» ACTIVITY
Starting at the top of the entries below, print each line exactly until the line with "[#[doc = include_str!(..)]]" has been printed too.
Segment Start: RECORDS PROVIDED
(* ===== verification/DocIncludes.v ===== *)
(** * Included documentation: [load_rust_doc_includes] of indexer.rs.

  [#[doc = include_str!(..)]] makes a Rust source depend on another file, whose text is
  indexed under the source.  Included paths are resolved lexically and their files read
  only beneath the workspace root; counts and sizes are capped.  [IncludeEnv] is what the
  file system answers: [canonicalize], [metadata] (is it a file, how long), and the
  confined read of workspace_file.rs. *)
From S2P Require Import Prelude Utf8 Paths PathNames Chunking.
Local Open Scope Z_scope.

Definition MAX_RUST_DOC_INCLUDES_PER_SOURCE : nat := 16.
Definition MAX_RUST_DOC_INCLUDE_BYTES : Z := 1024 * 1024.
Definition MAX_RUST_DOC_INCLUDE_TOTAL_BYTES : Z := 2 * (1024 * 1024).
Definition MAX_RUST_DOC_INCLUDE_CHUNKS_PER_SOURCE : nat := 128.

Record RustDocInclude := MkInclude { source_line : nat; include_path : path }.

(** ** Paths *)

(** [Path] equality compares components. *)
Definition path_eq (p q : path) : bool := bool_decide (components p = components q).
Segment End: RECORDS PROVIDED
» THE COMPLETED TASK
(* ===== verification/DocIncludes.v ===== *)
(** * Included documentation: [load_rust_doc_includes] of indexer.rs.

  [#[doc = include_str!(..)]] makes a Rust source depend on another file, whose text is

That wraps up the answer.